Work order
Copy nothing from the entries below except the lines from the one containing "(forall t, running s c t -> V1" through the one containing "(running s c t ->", and copy those exactly.

Dataset entries
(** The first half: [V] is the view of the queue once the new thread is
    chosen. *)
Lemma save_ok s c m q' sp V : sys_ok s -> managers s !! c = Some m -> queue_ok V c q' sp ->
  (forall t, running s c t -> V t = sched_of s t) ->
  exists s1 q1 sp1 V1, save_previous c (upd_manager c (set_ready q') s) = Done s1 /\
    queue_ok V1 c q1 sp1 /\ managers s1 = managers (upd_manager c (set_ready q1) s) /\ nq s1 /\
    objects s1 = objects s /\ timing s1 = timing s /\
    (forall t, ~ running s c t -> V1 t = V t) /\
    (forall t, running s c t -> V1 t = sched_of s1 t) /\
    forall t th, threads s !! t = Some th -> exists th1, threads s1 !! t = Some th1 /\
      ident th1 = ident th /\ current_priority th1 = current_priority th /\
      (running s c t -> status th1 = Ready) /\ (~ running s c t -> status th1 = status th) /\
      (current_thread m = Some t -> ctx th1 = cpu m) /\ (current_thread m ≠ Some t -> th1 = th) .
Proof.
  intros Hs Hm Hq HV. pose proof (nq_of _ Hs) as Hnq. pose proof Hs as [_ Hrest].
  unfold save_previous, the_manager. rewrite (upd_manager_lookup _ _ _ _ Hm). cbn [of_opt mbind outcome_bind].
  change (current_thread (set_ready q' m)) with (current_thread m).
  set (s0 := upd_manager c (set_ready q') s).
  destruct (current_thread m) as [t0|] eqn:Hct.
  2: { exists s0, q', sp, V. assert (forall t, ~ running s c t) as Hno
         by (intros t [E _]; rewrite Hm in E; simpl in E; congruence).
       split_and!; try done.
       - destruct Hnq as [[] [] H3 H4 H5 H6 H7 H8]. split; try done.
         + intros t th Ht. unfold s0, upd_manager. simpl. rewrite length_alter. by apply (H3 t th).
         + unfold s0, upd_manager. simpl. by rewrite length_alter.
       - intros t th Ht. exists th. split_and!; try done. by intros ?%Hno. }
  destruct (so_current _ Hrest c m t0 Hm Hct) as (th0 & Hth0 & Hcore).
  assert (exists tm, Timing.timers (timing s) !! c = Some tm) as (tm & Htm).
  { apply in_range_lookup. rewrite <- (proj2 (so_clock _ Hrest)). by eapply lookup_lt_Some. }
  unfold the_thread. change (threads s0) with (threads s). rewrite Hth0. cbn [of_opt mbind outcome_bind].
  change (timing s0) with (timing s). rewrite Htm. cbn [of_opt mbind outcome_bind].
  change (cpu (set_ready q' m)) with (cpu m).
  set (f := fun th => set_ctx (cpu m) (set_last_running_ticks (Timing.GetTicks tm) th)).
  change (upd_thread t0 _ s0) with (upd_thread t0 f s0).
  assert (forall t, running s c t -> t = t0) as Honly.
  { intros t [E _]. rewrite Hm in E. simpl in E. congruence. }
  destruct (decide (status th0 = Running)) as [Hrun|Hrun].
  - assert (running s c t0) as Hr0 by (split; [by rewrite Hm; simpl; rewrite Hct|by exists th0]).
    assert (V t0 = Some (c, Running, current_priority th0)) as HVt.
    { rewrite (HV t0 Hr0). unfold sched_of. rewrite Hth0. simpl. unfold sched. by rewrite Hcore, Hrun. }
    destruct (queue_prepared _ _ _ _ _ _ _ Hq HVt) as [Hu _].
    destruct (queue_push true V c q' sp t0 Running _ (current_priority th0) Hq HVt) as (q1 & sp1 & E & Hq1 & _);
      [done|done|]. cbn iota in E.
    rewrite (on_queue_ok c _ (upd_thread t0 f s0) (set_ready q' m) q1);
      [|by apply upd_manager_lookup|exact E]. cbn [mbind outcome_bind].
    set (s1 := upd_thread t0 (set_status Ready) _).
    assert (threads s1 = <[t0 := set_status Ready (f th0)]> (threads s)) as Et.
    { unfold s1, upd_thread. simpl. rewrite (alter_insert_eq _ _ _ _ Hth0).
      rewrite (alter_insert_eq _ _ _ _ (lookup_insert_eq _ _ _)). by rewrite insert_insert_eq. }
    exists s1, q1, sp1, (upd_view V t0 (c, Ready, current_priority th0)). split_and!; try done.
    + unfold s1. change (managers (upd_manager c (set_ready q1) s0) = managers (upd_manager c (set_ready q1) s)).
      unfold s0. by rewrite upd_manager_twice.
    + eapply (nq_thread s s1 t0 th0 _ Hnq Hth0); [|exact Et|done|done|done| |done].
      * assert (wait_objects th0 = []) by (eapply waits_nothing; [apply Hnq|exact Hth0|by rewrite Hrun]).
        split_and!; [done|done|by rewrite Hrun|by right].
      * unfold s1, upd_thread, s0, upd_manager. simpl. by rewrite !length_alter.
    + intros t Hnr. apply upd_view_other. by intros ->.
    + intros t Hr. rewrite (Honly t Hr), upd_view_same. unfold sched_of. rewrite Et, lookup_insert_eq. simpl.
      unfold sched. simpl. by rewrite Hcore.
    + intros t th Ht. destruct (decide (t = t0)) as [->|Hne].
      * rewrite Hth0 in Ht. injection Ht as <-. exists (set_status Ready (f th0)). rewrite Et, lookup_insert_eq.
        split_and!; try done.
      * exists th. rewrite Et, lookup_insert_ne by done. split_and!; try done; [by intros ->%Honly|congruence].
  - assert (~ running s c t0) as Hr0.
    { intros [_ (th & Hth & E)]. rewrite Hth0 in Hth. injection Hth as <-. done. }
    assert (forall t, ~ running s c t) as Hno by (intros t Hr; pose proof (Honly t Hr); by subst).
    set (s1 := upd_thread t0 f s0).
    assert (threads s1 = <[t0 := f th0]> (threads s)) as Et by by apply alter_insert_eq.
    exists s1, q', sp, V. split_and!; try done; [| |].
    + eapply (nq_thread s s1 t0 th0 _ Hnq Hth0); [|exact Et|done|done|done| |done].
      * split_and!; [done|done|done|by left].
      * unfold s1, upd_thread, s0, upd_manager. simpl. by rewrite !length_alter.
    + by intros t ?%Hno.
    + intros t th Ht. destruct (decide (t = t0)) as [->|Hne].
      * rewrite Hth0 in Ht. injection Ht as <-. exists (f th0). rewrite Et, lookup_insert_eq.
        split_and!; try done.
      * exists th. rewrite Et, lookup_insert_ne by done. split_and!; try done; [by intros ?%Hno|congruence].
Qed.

Reply to the exercise
    (forall t, running s c t -> V1 t = sched_of s1 t) /\
    forall t th, threads s !! t = Some th -> exists th1, threads s1 !! t = Some th1 /\
      ident th1 = ident th /\ current_priority th1 = current_priority th /\
      (running s c t -> status th1 = Ready) /\ (~ running s c t -> status th1 = status th) /\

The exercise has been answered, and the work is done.